■ **PROBLEM REQUIREMENTS**
For each line of the data that includes the word "length", copy the line.

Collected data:
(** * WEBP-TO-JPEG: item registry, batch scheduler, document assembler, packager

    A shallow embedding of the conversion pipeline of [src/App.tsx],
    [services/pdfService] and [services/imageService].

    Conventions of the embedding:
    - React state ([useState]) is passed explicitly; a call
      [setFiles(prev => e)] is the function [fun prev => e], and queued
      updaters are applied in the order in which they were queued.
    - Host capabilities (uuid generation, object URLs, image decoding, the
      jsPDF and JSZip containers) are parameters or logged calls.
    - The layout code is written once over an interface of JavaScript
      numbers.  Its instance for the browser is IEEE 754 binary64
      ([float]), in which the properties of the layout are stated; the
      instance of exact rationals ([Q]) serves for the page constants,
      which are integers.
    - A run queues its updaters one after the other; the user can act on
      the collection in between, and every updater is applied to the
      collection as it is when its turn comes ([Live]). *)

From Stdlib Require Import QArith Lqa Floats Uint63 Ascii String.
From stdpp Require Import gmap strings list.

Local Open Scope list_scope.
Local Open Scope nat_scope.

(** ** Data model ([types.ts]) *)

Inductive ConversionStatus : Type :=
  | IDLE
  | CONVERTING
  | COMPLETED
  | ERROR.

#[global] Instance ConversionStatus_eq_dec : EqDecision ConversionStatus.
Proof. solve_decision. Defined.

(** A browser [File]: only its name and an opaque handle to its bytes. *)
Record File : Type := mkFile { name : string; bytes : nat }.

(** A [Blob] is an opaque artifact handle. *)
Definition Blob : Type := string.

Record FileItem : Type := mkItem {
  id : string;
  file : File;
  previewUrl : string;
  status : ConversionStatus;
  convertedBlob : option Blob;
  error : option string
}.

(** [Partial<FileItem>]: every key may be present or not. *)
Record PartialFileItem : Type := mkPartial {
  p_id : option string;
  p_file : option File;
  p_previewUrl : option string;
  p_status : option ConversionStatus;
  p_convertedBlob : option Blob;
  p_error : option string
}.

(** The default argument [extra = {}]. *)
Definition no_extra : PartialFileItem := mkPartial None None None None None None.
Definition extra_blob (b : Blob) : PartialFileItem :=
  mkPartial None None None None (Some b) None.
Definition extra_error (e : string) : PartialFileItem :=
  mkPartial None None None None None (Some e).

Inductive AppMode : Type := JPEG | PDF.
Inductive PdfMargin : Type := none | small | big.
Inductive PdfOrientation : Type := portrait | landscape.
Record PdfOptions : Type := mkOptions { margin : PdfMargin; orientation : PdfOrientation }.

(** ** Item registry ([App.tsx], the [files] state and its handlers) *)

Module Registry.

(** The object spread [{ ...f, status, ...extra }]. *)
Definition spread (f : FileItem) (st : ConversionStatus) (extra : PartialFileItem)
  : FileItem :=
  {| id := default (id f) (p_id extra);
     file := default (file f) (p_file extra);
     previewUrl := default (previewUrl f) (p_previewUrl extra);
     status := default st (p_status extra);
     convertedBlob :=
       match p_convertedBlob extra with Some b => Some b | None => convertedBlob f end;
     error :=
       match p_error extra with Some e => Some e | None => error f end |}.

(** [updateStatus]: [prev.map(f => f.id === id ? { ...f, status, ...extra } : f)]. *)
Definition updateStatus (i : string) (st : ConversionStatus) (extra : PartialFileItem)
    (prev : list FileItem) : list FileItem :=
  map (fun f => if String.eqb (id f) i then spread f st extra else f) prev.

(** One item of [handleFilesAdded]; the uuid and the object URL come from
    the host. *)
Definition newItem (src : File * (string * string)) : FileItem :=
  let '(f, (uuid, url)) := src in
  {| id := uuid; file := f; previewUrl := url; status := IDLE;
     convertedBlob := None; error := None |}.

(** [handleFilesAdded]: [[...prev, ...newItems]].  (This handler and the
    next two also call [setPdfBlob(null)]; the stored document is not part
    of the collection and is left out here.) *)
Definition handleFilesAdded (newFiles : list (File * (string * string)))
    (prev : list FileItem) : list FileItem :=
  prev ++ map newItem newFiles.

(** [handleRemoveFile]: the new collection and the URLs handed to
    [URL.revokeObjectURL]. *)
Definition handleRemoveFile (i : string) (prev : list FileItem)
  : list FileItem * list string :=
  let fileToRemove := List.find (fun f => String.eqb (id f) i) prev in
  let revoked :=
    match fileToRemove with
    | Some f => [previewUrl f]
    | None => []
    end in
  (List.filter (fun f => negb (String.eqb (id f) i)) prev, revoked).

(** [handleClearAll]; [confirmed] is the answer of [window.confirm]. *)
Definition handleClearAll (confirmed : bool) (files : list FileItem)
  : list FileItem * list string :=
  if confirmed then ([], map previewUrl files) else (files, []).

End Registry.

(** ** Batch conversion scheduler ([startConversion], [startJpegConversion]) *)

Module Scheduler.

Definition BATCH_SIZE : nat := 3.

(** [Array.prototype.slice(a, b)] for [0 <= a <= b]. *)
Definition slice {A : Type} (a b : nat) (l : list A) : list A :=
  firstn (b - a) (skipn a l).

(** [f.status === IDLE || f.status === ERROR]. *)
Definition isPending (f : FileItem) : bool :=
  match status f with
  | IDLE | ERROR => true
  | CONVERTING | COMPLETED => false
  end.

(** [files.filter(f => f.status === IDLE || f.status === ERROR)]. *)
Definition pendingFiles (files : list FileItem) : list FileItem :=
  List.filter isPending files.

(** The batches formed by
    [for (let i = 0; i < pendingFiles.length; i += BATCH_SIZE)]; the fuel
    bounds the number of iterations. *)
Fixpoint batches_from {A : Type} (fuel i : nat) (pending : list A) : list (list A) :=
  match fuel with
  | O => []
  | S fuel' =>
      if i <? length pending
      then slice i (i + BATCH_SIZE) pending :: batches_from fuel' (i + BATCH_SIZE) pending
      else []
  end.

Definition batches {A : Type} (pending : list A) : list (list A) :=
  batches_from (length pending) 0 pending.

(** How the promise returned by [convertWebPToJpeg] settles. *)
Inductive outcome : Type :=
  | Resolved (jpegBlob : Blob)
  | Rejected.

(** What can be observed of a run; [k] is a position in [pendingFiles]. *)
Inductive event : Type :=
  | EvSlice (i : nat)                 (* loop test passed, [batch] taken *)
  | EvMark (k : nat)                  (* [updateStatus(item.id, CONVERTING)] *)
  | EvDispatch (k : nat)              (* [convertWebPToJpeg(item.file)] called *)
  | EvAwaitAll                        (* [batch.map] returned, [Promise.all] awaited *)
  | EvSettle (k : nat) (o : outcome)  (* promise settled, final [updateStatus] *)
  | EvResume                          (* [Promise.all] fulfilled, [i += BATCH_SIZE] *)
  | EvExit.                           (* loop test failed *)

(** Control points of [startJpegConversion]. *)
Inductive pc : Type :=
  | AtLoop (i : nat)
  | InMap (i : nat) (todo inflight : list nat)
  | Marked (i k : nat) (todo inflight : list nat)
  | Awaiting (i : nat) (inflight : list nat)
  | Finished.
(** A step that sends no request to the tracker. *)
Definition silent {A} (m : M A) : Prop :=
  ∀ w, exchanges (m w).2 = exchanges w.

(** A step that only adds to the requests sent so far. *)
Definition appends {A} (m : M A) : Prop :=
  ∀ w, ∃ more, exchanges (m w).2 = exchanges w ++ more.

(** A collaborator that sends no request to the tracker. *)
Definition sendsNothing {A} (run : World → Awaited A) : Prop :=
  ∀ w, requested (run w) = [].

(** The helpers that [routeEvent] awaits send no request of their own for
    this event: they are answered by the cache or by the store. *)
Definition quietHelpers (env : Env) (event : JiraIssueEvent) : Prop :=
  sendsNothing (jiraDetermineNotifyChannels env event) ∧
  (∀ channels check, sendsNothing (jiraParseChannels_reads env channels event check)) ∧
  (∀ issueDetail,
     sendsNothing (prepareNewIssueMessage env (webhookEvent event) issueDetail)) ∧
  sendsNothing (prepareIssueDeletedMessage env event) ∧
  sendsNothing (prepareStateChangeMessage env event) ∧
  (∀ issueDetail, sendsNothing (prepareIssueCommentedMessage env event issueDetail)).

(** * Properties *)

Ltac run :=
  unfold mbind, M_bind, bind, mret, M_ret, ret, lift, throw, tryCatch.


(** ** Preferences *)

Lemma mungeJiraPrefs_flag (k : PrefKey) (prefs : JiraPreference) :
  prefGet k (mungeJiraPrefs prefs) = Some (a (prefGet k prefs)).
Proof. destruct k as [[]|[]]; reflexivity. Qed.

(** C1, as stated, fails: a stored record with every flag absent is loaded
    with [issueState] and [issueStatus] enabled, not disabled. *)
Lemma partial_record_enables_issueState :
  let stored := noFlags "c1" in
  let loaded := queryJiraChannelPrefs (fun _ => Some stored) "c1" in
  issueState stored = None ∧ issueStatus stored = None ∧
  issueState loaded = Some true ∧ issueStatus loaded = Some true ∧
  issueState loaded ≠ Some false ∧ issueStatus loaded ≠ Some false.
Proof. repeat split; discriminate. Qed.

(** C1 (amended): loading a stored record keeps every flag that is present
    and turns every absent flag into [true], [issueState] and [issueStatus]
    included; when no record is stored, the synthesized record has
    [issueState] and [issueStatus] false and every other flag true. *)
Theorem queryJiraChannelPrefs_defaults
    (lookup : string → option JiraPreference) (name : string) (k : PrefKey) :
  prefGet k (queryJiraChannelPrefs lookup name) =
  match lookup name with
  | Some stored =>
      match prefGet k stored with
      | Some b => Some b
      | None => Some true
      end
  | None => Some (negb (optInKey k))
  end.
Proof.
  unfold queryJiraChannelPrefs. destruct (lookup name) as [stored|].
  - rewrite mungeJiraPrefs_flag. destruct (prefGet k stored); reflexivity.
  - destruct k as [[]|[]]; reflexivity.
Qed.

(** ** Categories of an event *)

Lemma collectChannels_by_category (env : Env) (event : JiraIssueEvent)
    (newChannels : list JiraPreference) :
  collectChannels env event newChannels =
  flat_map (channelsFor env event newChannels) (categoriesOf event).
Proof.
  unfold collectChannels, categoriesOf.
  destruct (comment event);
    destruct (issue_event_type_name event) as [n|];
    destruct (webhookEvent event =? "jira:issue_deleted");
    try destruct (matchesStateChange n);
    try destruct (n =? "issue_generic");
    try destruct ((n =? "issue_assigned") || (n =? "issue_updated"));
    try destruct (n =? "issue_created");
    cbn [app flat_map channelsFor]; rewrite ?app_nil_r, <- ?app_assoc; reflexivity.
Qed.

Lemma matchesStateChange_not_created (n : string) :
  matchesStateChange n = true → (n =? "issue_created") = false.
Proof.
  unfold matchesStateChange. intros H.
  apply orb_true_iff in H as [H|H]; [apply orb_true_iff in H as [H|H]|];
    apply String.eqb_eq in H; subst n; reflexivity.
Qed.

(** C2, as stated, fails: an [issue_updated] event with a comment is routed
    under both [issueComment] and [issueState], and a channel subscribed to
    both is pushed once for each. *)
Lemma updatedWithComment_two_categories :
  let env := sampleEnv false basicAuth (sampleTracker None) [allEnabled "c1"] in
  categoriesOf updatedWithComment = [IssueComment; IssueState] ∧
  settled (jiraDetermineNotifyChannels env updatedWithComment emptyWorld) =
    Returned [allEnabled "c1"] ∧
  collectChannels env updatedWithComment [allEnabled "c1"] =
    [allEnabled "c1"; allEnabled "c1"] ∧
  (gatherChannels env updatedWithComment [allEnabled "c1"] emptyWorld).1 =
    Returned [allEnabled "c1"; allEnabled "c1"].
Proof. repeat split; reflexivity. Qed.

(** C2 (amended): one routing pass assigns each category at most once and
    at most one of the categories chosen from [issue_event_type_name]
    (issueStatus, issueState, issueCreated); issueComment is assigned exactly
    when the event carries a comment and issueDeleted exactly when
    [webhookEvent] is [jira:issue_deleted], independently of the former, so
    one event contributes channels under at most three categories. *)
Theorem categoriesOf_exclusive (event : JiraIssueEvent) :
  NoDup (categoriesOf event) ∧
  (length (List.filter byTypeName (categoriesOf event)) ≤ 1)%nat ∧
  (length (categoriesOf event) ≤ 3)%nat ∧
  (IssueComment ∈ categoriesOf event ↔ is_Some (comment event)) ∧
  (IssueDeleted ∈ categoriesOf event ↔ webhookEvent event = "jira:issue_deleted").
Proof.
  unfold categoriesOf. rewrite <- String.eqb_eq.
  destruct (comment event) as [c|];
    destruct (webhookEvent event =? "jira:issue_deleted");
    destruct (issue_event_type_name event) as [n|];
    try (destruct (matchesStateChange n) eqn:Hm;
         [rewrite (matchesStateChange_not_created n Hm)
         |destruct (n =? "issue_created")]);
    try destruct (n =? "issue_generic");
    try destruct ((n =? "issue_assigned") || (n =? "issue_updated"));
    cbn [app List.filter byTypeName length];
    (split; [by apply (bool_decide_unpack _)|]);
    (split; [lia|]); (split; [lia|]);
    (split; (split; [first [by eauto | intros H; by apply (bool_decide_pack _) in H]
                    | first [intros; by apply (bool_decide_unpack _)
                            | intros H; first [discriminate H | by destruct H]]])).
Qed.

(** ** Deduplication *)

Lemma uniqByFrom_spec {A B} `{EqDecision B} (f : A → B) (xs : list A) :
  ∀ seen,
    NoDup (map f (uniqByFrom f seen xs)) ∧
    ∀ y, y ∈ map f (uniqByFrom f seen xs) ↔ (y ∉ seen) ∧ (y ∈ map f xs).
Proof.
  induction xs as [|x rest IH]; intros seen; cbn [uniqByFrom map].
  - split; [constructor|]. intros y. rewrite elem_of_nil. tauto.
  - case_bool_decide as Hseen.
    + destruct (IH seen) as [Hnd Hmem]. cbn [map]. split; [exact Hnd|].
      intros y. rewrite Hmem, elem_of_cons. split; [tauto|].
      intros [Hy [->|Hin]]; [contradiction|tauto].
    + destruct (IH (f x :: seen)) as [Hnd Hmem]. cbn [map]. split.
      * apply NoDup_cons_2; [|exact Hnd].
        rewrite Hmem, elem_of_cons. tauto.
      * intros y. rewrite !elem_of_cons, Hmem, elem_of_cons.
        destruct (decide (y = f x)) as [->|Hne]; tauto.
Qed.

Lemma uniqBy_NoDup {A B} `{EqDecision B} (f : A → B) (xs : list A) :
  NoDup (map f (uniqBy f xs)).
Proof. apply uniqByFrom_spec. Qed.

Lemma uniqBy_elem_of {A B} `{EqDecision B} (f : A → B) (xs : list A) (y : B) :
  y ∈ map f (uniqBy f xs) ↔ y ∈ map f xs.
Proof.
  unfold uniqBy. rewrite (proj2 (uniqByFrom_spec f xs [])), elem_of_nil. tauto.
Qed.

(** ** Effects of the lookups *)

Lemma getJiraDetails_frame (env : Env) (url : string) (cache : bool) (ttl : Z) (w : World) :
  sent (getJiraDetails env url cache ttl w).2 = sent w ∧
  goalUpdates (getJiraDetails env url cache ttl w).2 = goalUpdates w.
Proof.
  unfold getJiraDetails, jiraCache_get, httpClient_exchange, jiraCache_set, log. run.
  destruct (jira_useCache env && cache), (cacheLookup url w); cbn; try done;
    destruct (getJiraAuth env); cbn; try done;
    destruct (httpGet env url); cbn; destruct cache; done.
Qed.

■ **TASK OUTPUT**
    [for (let i = 0; i < pendingFiles.length; i += BATCH_SIZE)]; the fuel
      if i <? length pending
  batches_from (length pending) 0 pending.
  (length (List.filter byTypeName (categoriesOf event)) ≤ 1)%nat ∧
  (length (categoriesOf event) ≤ 3)%nat ∧
    cbn [app List.filter byTypeName length];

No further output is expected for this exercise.